Inhibition of Ornithine Decarboxylase 1 Mitigates Denervation‐Induced Muscle Atrophy by Suppressing Proteolysis and Preserving Muscle Stem Cell Homeostasis

ABSTRACT Neural innervation is of vital importance for muscle mass and function, and denervation induces progressive muscle atrophy, which lacks effective treatments. Polyamine metabolism is reported to be innervation responsive and involved in denervation‐induced muscle atrophy, yet the effects of polyamine in denervated muscle atrophy remain unknown. In this study, using a sciatic nerve transection model, we observed progressive increases in putrescine and spermidine, alongside induction of polyamine metabolism enzymes, coincident with the early rapid atrophy phase post denervation. Pharmacological ODC1 inhibition lowered intramuscular polyamines and improved denervated muscle atrophy and fibrosis. In contrast, spermidine supplementation induced muscle atrophy and atrogene expression in healthy and denervated muscle, implicating spermidine as a pro‐atrophic metabolite. Single‐nucleus sequencing revealed an expansion of atrophic myonuclei and depletion of type IIb myonuclei post denervation.

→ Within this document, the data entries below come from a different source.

(** The last assignment: the parent's or the previous item's pointer. *)
Lemma hook_ok h3 x y l1 b l2 colour : let ks := l1 ++ y :: b :: l2 in
  p_kids x = l1 ++ b :: l2 -> is_reference (p_type x) = false ->
  parts (p_addr x) (ids l1) (p_addr y) (ids (p_kids y)) (ids (b :: l2)) [] colour ->
  nodes h3 !! p_addr x = Some (node_of x None None) -> nodes h3 !! p_addr y = Some (node_of y (last_or None l1) (Some (p_addr b))) ->
  seg h3 None l1 (Some (p_addr b)) -> seg h3 (Some (p_addr y)) (b :: l2) None -> seg h3 None (p_kids y) None ->
  bool_decide (head_addr (p_kids x) = Some (p_addr b)) = match l1 with [] => true | _ => false end ->
  exists h4, (if bool_decide (Some (p_addr b) = head_addr (p_kids x)) then upd (p_addr x) (fun m => m {{ n_child := Some (p_addr y) }}) h3
      else let! p := deref (last_or None l1) in upd p (fun m => m {{ n_next := Some (p_addr y) }}) h3) = Ok h4 /\
    nodes h4 !! p_addr x = Some (node_of (with_kids x ks) None None) /\ seg h4 None ks None /\
    same_but (p_addr x :: ids l1) h3 h4.
Proof.
  intros ks E Href P Hx3 Hy3 H1 H3 Hky Hfirst.
  rewrite (bool_decide_ext _ (head_addr (p_kids x) = Some (p_addr b))), Hfirst by (split; congruence). destruct l1 as [|k l1].
  - destruct (set_child_ok h3 x ks true (Some (p_addr y)) Hx3 Href eq_refl) as (h4 & -> & Hx4 & S4). exists h4. split; [done|].
    split; [done|]. split; [|eapply same_but_sub; [exact S4|set_solver]].
    apply segment_cons. cbn [head_or]. split; [keep|]. split; keep.
  - destruct (seg_set_next h3 None (k :: l1) (Some (p_addr b)) (Some (p_addr y))) as (h4 & E4 & H4 & S4); [keep|apply P|done|].
    destruct (last_or None (k :: l1)) as [p|] eqn:El; [|unfold last_or in El; rewrite last_cons in El; by destruct (last l1)].
    cbn [set_next] in E4. cbn [deref obind]. rewrite E4. exists h4. split; [done|].
    destruct (set_child_ok h4 x ks false None) as (h4' & [= <-] & Hx4 & _); [keep|done|by rewrite E|].
    split; [exact Hx4|]. split; [|eapply same_but_sub; [exact S4|intros a Ha%last_in; by right]].
    apply seg_app. split; [exact H4|]. rewrite El. apply segment_cons. cbn [head_or]. split; [keep|]. split; keep.
Qed.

DFMO reduced the atrophic myonuclear fraction, increased MuSCs abundance, and suppressed FAPs derived FGF signalling dominated by the Fgf7‐Fgfr2 axis to maintain MuSCs homeostasis. Taken together, our results demonstrate that dysregulated polyamine metabolism is a key contributor to denervation‐induced muscle atrophy, and ODC1 inhibition mitigates muscle atrophy and fibrosis by restraining proteolysis and preserving MuSCs homeostasis, which will provide references for future clinical treatments.